(Dataset entries)
(* ===== verification/EngineContext.v ===== *)
(** What the engine ([src/runtime/engine.cpp], [engine.h]) keeps of one conversation, and the
    operations on it: a decode step's bookkeeping around the device's work, feeding tokens,
    declaring, resetting and prefilling a context, and the retained prompt boundary.

    The device is the interface [Device]: the layers of a step ([run_layer] to
    [collapse_and_sample]) and a prefill run over the prompt's tokens, which only read and write
    memory the host has pointed them at.  Its state, and the drafter's, are threaded.  Wall-clock
    fields, the profiler and the logs are omitted. *)

From S2P Require Import Prelude Types Floats Dequant V41Config KvLayout KvStore Sampling.

Definition kMaxIndexPositions : Z := 1048576.
Definition kDsparkCaptureWidth : Z := 3 * kHiddenSize.

(** The bit pattern of a [double]. *)
Definition bits_of_f64 (x : float) : Z :=
  let sgn (s : bool) := if s then 2 ^ 63 else 0 in
  match x with
  | S754_zero s => sgn s
  | S754_infinity s => sgn s + 2047 * 2 ^ 52
  | S754_nan => 0x7FF8000000000000
  | S754_finite s m e =>
      if Zpos m <? 2 ^ 52 then sgn s + Zpos m else sgn s + (e + 1075) * 2 ^ 52 + (Zpos m - 2 ^ 52)
  end.

(** ** Data *)

(** A step's result; floats are their bit patterns. *)
Record DecodeStepResult := mkStep {
  dr_token : Z; dr_position : Z; dr_top1 : Z; dr_top2 : Z; dr_greedy_token : Z;
  dr_sampled : bool; dr_topk_fallback : bool; dr_topk_checked : bool; dr_topk_mismatch : bool;
  dr_candidates : Z; dr_nucleus_size : Z; dr_p_token : Z; dr_retained : Z; dr_kept : Z;
  dr_requests : Z; dr_hits : Z; dr_miss_bytes : Z }.
#[export] Instance DecodeStepResult_eta : Eta DecodeStepResult := fun r =>
  mkStep (dr_token r) (dr_position r) (dr_top1 r) (dr_top2 r) (dr_greedy_token r)
    (dr_sampled r) (dr_topk_fallback r) (dr_topk_checked r) (dr_topk_mismatch r)
    (dr_candidates r) (dr_nucleus_size r) (dr_p_token r) (dr_retained r) (dr_kept r) (dr_requests r) (dr_hits r) (dr_miss_bytes r).
Definition DecodeStepResult_default : DecodeStepResult :=
  mkStep 0 0 0 0 0 false false false false 0 0 0 0 0 0 0 0.

(** The hidden means kept for the drafter: a window of rows, the position each holds and which
    layers were captured. *)
Record DraftWindow := mkDraft { dw_hidden : list Z; dw_position : list Z; dw_mask : list Z }.
Definition draft_empty : DraftWindow :=
  mkDraft [] (replicate (Z.to_nat kSlidingWindow) (-1)) (replicate (Z.to_nat kSlidingWindow) 0).

Record HandoffLayer := mkHandoff {
  hl_win_kv : list float; hl_cmp_cache : list float; hl_index_k : list float;
  hl_cmp_state_kv : list Z; hl_cmp_state_score : list Z; hl_n_cmp : Z; hl_ratio : Z }.
Record PrefillHandoff := mkPrefill {
  ph_prompt : list Z; ph_first_token : Z; ph_top1 : Z; ph_top2 : Z; ph_logits : list float; ph_layers : list HandoffLayer }.

(** Which source a layer reads its compressed rows and its top-k list from. *)
Record CedPlan := { cd_ratio : Z; cd_is_kv_source : bool; cd_is_index_source : bool; cd_cmp_src : Z; cd_idx_src : Z }.

(** ** The device *)

Class Device (W : Type) := {
  (** sampling?, token, position, history; leaves memory, the captured means and itself. *)
  run_layers : bool -> Z -> Z -> list Z -> DraftWindow -> KvStore -> W -> Result DecodeStepResult * DraftWindow * KvStore * W;
  run_prefill : list Z -> Z -> DraftWindow -> W -> Result PrefillHandoff * DraftWindow * W;
  drafter_reset : W -> W }.

Record Engine {A W : Type} := mkEngine {
  en_alloc : A; en_kvs : KvStore; en_device : W;
  en_history : list Z; en_draft : DraftWindow;
  en_prompt_draft : DraftWindow; en_prompt_tokens : list Z; en_prompt_carry : KvRowBackup; en_prompt_first : option DecodeStepResult;
  en_sampling : SamplingParams; en_gpu_ready : bool; en_produce_ced : bool; en_prefill_loaded : bool }.
Arguments Engine : clear implicits.
#[export] Instance Engine_eta A W : Eta (Engine A W) := fun e =>
  mkEngine A W (en_alloc e) (en_kvs e) (en_device e) (en_history e) (en_draft e) (en_prompt_draft e) (en_prompt_tokens e)
    (en_prompt_carry e) (en_prompt_first e) (en_sampling e) (en_gpu_ready e) (en_produce_ced e) (en_prefill_loaded e).

Section Context_.
Context {A W : Type} `{MemoryAllocator A, Device W}.
Context (c : TextConfig) (std_exp std_log : float -> float).
#[local] Abbreviation Engine := (Engine A W).

(** ** Operations: what they answer and the engine they leave *)

Definition EM (T : Type) : Type := Engine -> Result T * Engine.
#[export] Instance EM_ret : MRet EM := fun T x e => (Ret x, e).
#[export] Instance EM_bind : MBind EM := fun T U f m e => match m e with (Ret x, e) => f x e | (Fail r, e) => (Fail r, e) end.
Definition em_guard (bad : bool) (r : Err) : EM unit := fun e => (fail_if bad r, e).
Definition em_of {T} (r : Result T) : EM T := fun e => (r, e).
Definition em_get : EM Engine := fun e => (Ret e, e).
Definition em_update (f : Engine -> Engine) : EM unit := fun e => (Ret tt, f e).
(** An operation on the KV store. *)
Definition on_kvs {T} (m : KM (A:=A) T) : EM T := fun e =>
  let '(r, (a, k)) := m (en_alloc e, en_kvs e) in (r, (e <| en_alloc := a |>) <| en_kvs := k |>).
Fixpoint em_for {X} (l : list X) (body : X -> EM unit) : EM unit :=
  match l with [] => mret tt | x :: l => _ ← body x; em_for l body end.

Definition context_length (e : Engine) : Z := u32 (len_Z (en_history e)).
Definition max_context (e : Engine) : Z := Z.min (kc_max_context (k_cfg (en_kvs e))) kMaxIndexPositions.

(** ** Which rows a step may read *)

Fixpoint ced_from (cmp idx : Z) (ls : list Z) : list CedPlan :=
  match ls with
  | [] => []
  | l :: ls =>
      let cmp := if is_kv_source c l then l else cmp in
      let idx := if is_index_source c l then l else idx in
      {| cd_ratio := compress_ratio c l; cd_is_kv_source := is_kv_source c l; cd_is_index_source := is_index_source c l;
         cd_cmp_src := cmp; cd_idx_src := idx |} :: ced_from cmp idx ls
  end.
Definition build_ced_plan : list CedPlan := ced_from 0 0 (layer_ids (tc_num_hidden_layers c)).

Definition layer_rows (position : Z) (p : CedPlan) : Z :=
  if cd_ratio p =? 0 then 0 else u32 (position + 1) / cd_ratio p.
Definition prepare_layer (position : Z) (lp : Z * CedPlan) : KM (A:=A) unit :=
  let '(l, p) := lp in
  let n_cmp := layer_rows position p in
  _ ← km_guard (kMaxIndexPositions <? n_cmp) ResourceExhausted;
  let n_sel := Z.min n_cmp (tc_index_topk c) in
  if (cd_ratio p =? 0) || cd_is_index_source p then set_decode_topk l position n_cmp n_sel
  else set_counts l n_cmp (u32 (tc_sliding_window c + n_sel)).
Definition prepare_ced (position : Z) : KM (A:=A) unit :=
  km_for (imap (fun i p => (Z.of_nat i, p)) build_ced_plan) (prepare_layer position).

(** ** A decode step *)

(** [history_[position] = token], the gap filled with zeros. *)
Definition record_token (token position : Z) (h : list Z) : list Z :=
  <[Z.to_nat position := token]> (h ++ replicate (Z.to_nat (position + 1) - length h) 0).
Definition run_on_device (sample : bool) (token position : Z) : EM DecodeStepResult := fun e =>
  let '(r, d, k, w) := run_layers sample token position (en_history e) (en_draft e) (en_kvs e) (en_device e) in
  (r, ((e <| en_draft := d |>) <| en_kvs := k |>) <| en_device := w |>).
Definition decode_step (sample : bool) (token position : Z) : EM DecodeStepResult :=
  e ← em_get;
  _ ← em_guard (negb (en_gpu_ready e)) FailedPrecondition;
  _ ← em_update (fun e => e <| en_history ::= record_token token position |>);
  _ ← (if en_produce_ced e then on_kvs (prepare_ced position) else mret tt);
  run_on_device sample token position.

(** [feed]: one step a token, only the last of which samples. *)
Fixpoint feed_from (base : Z) (tokens : list Z) (last : DecodeStepResult) : EM DecodeStepResult :=
  match tokens with
  | [] => mret last
  | t :: rest => r ← decode_step (bool_decide (rest = [])) t base; feed_from (u32 (base + 1)) rest r
  end.
Definition feed (tokens : list Z) : EM DecodeStepResult :=
  e ← em_get;
  _ ← em_guard (negb (en_gpu_ready e)) FailedPrecondition;
  _ ← em_guard (negb (en_produce_ced e)) FailedPrecondition;
  _ ← em_guard (bool_decide (tokens = [])) InvalidArgument;
  _ ← em_guard (max_context e <? context_length e + len_Z tokens) ResourceExhausted;
  feed_from (context_length e) tokens DecodeStepResult_default.

(** ** Declaring and emptying the context *)

(** [common_context_prefix], and the loop of [set_context_tokens]. *)
Fixpoint common_prefix (a b : list Z) : nat :=
  match a, b with x :: a, y :: b => if x =? y then S (common_prefix a b) else 0 | _, _ => 0 end.

Definition set_context_tokens (tokens : list Z) : EM unit :=
  e ← em_get;
  _ ← em_guard (negb (en_gpu_ready e)) FailedPrecondition;
  _ ← em_guard (max_context e <? len_Z tokens) ResourceExhausted;
  let common := Z.of_nat (common_prefix tokens (en_history e)) in
  _ ← on_kvs (truncate_prompt_ring (u32 common));
  em_update (fun e => ((e <| en_prompt_first ::= fun p => if common <? len_Z (en_prompt_tokens e) then None else p |>)
    <| en_prompt_draft ::= fun d => mkDraft (dw_hidden d) ((fun p => if common <=? p then -1 else p) <$> dw_position d) (dw_mask d) |>)
    <| en_history := tokens |>).

Definition reset_context (e : Engine) : Engine :=
  (((((((e <| en_prompt_draft ::= fun d => mkDraft [] (dw_position d) (dw_mask d) |>) <| en_prompt_first := None |>)
    <| en_kvs ::= clear_store |>) <| en_history := [] |>) <| en_draft := draft_empty |>) <| en_device ::= drafter_reset |>)
    <| en_prefill_loaded := false |>).

(** ** The context a prefill leaves *)

Definition seed_layer (lh : Z * HandoffLayer) : KM (A:=A) unit :=
  let '(l, h) := lh in
  let rows := u32 (len_Z (hl_win_kv h) / tc_head_dim c) in
  _ ← (if rows =? 0 then mret tt else seed_window l (hl_win_kv h) rows);
  _ ← (if bool_decide (hl_cmp_cache h = []) || (hl_n_cmp h =? 0) then mret tt
       else _ ← seed_compressed l (hl_cmp_cache h) (hl_n_cmp h); seed_index_k l (hl_index_k h) (hl_n_cmp h));
  if bool_decide (hl_cmp_state_kv h = []) || (hl_ratio h =? 0) then mret tt
  else seed_cmp_state l (hl_cmp_state_kv h) (hl_cmp_state_score h) (hl_ratio h).
Definition forget_boundary (e : Engine) : Engine :=
  (e <| en_prompt_draft ::= fun d => mkDraft [] (dw_position d) (dw_mask d) |>) <| en_prompt_first := None |>.
Definition seed_from_prefill (h : PrefillHandoff) : EM unit :=
  _ ← em_update forget_boundary;
  e ← em_get;
  _ ← em_guard (negb (en_gpu_ready e)) FailedPrecondition;
  _ ← em_guard (negb (len_Z (ph_layers h) =? tc_num_hidden_layers c)) InvalidArgument;
  _ ← em_guard (max_context e <? len_Z (ph_prompt h)) ResourceExhausted;
  _ ← on_kvs clear;
  _ ← on_kvs (km_for (imap (fun i l => (Z.of_nat i, l)) (ph_layers h)) seed_layer);
  em_update (fun e => ((e <| en_history := ph_prompt h |>) <| en_produce_ced := true |>) <| en_prefill_loaded := false |>).

(** The first token: the prefill's argmax, or a draw from its logits. *)
Definition prefill_result (p : SamplingParams) (n : Z) (h : PrefillHandoff) : DecodeStepResult :=
  let position := u32 (n - 1) in
  let r := mkStep (ph_first_token h) position (ph_top1 h) (ph_top2 h) (ph_first_token h) false false false false 0 0 0 0 0 0 0 0 in
  if greedy p || negb (len_Z (ph_logits h) =? tc_vocab_size c) then r
  else
    let nuc := nucleus_from_full std_exp std_log (ph_logits h) (sp_temperature p) (sp_top_p p) in
    if bool_decide (nu_ids nuc = []) then r
    else
      let t := sample_nucleus nuc (uniform01 (sp_seed p) (position + 1)) in
      let p_token := match list_find (fun ip => ip.1 = t) (zip (nu_ids nuc) (nu_p nuc)) with
                     | Some (_, ip) => bits_of_f64 ip.2 | None => 0 end in
      mkStep t position (ph_top1 h) (ph_top2 h) (ph_first_token h) true true false false 0 (u32 (len_Z (nu_ids nuc)))
        p_token (bits_of_f64 f64_one) (bits_of_f64 (nu_kept nuc)) 0 0 0.
Definition gpu_prefill (prompt : list Z) (replay : Z) : EM DecodeStepResult :=
  e ← em_get;
  _ ← em_guard (negb (en_gpu_ready e)) FailedPrecondition;
  _ ← em_guard (bool_decide (prompt = [])) InvalidArgument;
  h ← (fun e => let '(r, d, w) := run_prefill prompt replay (en_draft e) (en_device e) in
                (r, (e <| en_draft := d |>) <| en_device := w |>));
  _ ← seed_from_prefill h;
  e ← em_get;
  mret (prefill_result (en_sampling e) (len_Z prompt) h).

(** ** The retained prompt boundary *)

Definition retain_prompt_state (first : option DecodeStepResult) : EM unit :=
  _ ← em_update (fun e => e <| en_prompt_first := None |>);
  e ← em_get;
  match first with
  | None => mret tt
  | Some f =>
      if negb (greedy (en_sampling e)) || (8192 <? context_length e) then mret tt
      else
        carry ← em_of (backup_rows (en_kvs e) (context_length e) (context_length e));
        _ ← on_kvs (retain_prompt_ring (context_length e));
        em_update (fun e => (((e <| en_prompt_draft := en_draft e |>) <| en_prompt_carry := carry |>)
                               <| en_prompt_tokens := en_history e |>) <| en_prompt_first := Some f |>)
  end.

(** The rows of the draft window the boundary kept, put back. *)
Definition recover_draft (keep : Z) (p d : DraftWindow) : DraftWindow :=
  let lo := if kSlidingWindow <=? keep then keep - kSlidingWindow else 0 in
  let w := Z.to_nat kDsparkCaptureWidth in
  foldl (fun d s =>
    let pos := nth s (dw_position p) (-1) in
    if (pos <? lo) || (keep <=? pos) then d
    else mkDraft (overlay (s * w) (subspan (dw_hidden p) (s * w) w) (dw_hidden d))
           (<[s := pos]> (dw_position d)) (<[s := nth s (dw_mask p) 0]> (dw_mask d)))
    d (seq 0 (Z.to_nat kSlidingWindow)).
Definition recover_prompt_state (keep : Z) : EM Z :=
  _ ← em_update (fun e =>
        if bool_decide (dw_hidden (en_prompt_draft e) = []) then e
        else (e <| en_draft ::= recover_draft keep (en_prompt_draft e) |>) <| en_device ::= drafter_reset |>);
  on_kvs (recover_prompt_ring keep).

(** Whether the boundary is of exactly these tokens and the history still begins with them. *)
Definition boundary_matches (tokens : list Z) (sampling : SamplingParams) (e : Engine) : bool :=
  greedy sampling && has_prompt_ring (en_kvs e) && bool_decide (tokens = en_prompt_tokens e) &&
  (length tokens <=? length (en_history e))%nat && bool_decide (tokens = take (length tokens) (en_history e)).
Definition reuse_prompt (tokens : list Z) (sampling : SamplingParams) : EM (option DecodeStepResult) :=
  e ← em_get;
  match en_prompt_first e with
  | Some first =>
      if boundary_matches tokens sampling e
      then
        _ ← recover_prompt_state (u32 (len_Z tokens));
        e ← em_get;
        _ ← on_kvs (restore_carry (en_prompt_carry e));
        _ ← set_context_tokens tokens;
        mret (Some first)
      else mret None
  | None => mret None
  end.
End Context_.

EXERCISE DIRECTIONS:
Starting with the line above that holds "let '(l, p) := lp in" and stopping with the line that holds "(en_produce_ced e)) FailedPrecondition;", reproduce each line exactly, omitting all other lines.

SOLUTION TO THIS TASK:
  let '(l, p) := lp in
  let n_cmp := layer_rows position p in
  _ ← km_guard (kMaxIndexPositions <? n_cmp) ResourceExhausted;
  let n_sel := Z.min n_cmp (tc_index_topk c) in
  if (cd_ratio p =? 0) || cd_is_index_source p then set_decode_topk l position n_cmp n_sel
  else set_counts l n_cmp (u32 (tc_sliding_window c + n_sel)).
Definition prepare_ced (position : Z) : KM (A:=A) unit :=
  km_for (imap (fun i p => (Z.of_nat i, p)) build_ced_plan) (prepare_layer position).

(** ** A decode step *)

(** [history_[position] = token], the gap filled with zeros. *)
Definition record_token (token position : Z) (h : list Z) : list Z :=
  <[Z.to_nat position := token]> (h ++ replicate (Z.to_nat (position + 1) - length h) 0).
Definition run_on_device (sample : bool) (token position : Z) : EM DecodeStepResult := fun e =>
  let '(r, d, k, w) := run_layers sample token position (en_history e) (en_draft e) (en_kvs e) (en_device e) in
  (r, ((e <| en_draft := d |>) <| en_kvs := k |>) <| en_device := w |>).
Definition decode_step (sample : bool) (token position : Z) : EM DecodeStepResult :=
  e ← em_get;
  _ ← em_guard (negb (en_gpu_ready e)) FailedPrecondition;
  _ ← em_update (fun e => e <| en_history ::= record_token token position |>);
  _ ← (if en_produce_ced e then on_kvs (prepare_ced position) else mret tt);
  run_on_device sample token position.

(** [feed]: one step a token, only the last of which samples. *)
Fixpoint feed_from (base : Z) (tokens : list Z) (last : DecodeStepResult) : EM DecodeStepResult :=
  match tokens with
  | [] => mret last
  | t :: rest => r ← decode_step (bool_decide (rest = [])) t base; feed_from (u32 (base + 1)) rest r
  end.
Definition feed (tokens : list Z) : EM DecodeStepResult :=
  e ← em_get;
  _ ← em_guard (negb (en_gpu_ready e)) FailedPrecondition;
  _ ← em_guard (negb (en_produce_ced e)) FailedPrecondition;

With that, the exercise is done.